»»

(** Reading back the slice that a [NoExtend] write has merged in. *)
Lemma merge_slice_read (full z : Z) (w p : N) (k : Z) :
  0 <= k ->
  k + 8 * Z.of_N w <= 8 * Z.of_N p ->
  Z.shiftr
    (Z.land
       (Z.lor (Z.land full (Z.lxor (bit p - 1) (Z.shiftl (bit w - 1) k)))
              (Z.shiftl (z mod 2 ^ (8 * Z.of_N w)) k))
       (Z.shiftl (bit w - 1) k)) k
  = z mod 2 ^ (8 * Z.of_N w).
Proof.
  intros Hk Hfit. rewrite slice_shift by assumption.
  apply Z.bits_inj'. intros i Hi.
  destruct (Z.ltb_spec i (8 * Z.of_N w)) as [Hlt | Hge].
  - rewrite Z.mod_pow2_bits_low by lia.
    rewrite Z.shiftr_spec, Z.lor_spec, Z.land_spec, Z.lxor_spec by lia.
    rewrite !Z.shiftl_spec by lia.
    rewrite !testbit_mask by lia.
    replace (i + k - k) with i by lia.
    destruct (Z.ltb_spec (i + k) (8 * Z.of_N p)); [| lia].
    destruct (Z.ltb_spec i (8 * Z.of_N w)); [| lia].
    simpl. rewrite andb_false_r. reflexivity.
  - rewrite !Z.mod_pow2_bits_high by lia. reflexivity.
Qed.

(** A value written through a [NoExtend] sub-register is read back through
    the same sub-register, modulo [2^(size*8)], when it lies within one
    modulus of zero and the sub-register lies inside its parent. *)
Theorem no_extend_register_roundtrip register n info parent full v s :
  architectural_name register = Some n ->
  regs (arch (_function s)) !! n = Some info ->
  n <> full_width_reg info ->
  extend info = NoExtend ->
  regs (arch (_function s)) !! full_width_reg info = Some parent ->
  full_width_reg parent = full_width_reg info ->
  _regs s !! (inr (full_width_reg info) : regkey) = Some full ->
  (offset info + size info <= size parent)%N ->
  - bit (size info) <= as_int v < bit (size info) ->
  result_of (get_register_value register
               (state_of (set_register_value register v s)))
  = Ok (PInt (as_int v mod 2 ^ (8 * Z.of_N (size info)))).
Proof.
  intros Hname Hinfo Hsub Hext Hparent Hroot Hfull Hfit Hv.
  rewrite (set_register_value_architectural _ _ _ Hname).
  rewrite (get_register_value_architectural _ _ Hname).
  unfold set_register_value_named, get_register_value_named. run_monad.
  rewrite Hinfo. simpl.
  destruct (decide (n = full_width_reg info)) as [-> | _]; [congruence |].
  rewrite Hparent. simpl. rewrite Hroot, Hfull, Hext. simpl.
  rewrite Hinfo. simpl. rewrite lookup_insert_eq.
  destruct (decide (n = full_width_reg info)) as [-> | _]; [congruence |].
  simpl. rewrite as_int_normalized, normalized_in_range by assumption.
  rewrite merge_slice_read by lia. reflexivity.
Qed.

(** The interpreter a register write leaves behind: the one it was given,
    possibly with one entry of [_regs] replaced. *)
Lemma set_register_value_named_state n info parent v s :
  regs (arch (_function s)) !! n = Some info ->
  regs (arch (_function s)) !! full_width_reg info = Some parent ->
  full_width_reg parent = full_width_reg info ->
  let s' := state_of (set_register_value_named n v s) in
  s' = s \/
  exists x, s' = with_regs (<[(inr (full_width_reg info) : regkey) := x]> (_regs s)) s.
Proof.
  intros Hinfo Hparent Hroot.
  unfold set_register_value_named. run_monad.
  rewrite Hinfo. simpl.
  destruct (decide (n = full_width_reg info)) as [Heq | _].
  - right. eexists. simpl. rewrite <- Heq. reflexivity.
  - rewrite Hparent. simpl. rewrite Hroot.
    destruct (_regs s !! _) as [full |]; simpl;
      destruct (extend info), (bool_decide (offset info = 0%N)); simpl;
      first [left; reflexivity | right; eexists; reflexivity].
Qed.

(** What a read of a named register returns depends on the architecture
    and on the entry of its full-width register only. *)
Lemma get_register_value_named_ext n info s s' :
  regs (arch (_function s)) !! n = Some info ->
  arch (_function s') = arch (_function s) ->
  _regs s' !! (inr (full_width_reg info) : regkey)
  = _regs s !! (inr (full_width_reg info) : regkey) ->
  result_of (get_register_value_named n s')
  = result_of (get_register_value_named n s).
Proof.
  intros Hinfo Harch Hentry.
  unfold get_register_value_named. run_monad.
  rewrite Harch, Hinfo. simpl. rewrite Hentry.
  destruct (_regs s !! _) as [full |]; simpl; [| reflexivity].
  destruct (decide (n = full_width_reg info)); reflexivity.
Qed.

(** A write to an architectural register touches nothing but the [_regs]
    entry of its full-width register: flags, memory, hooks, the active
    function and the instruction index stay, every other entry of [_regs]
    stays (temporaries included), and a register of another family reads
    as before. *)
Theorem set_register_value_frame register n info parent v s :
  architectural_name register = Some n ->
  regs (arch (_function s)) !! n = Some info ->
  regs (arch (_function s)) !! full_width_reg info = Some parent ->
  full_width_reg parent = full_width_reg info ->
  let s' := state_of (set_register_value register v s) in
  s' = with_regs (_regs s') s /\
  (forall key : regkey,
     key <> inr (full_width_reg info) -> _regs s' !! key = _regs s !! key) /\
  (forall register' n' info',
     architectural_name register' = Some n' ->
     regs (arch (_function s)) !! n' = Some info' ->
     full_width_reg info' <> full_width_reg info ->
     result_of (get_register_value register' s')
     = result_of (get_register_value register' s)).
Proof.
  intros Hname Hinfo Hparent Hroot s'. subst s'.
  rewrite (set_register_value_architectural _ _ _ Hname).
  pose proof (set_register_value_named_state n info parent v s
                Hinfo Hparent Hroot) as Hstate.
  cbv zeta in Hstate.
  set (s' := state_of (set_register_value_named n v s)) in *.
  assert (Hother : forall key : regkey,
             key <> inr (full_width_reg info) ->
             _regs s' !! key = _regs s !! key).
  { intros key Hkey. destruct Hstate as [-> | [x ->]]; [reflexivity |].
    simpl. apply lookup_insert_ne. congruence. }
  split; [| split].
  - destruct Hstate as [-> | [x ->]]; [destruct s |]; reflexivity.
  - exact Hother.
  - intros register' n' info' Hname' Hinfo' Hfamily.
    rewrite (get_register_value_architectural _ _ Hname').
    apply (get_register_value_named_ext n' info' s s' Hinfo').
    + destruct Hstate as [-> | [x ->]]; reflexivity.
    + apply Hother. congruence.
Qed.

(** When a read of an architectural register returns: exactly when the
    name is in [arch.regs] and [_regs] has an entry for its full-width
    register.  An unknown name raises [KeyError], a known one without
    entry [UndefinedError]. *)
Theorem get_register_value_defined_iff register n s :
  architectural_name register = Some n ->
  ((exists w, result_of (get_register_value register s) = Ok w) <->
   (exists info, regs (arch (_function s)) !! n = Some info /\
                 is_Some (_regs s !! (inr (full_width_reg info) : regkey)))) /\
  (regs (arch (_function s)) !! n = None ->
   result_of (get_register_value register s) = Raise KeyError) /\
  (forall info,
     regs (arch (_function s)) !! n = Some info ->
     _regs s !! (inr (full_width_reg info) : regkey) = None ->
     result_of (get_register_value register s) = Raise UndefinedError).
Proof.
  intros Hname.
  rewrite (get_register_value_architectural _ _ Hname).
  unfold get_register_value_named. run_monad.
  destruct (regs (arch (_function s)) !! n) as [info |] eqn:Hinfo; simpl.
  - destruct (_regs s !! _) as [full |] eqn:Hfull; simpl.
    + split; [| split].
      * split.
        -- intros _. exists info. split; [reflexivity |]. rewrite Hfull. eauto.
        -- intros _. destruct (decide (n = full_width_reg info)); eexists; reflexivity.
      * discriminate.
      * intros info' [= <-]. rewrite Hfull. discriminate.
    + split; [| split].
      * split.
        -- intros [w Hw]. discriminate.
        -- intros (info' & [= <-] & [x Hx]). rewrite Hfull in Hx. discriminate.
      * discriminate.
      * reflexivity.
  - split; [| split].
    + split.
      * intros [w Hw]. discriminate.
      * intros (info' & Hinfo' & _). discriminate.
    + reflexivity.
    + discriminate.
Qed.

««

▶ GOAL OF THE EXERCISE:
Will you return exactly the lines above from the one with "destruct (Z.ltb_spec (i" down to the one with "(** A value", counting both as part of the range?

▶ ANSWER TO THIS PROBLEM:
    destruct (Z.ltb_spec (i + k) (8 * Z.of_N p)); [| lia].
    destruct (Z.ltb_spec i (8 * Z.of_N w)); [| lia].
    simpl. rewrite andb_false_r. reflexivity.
  - rewrite !Z.mod_pow2_bits_high by lia. reflexivity.
Qed.

(** A value written through a [NoExtend] sub-register is read back through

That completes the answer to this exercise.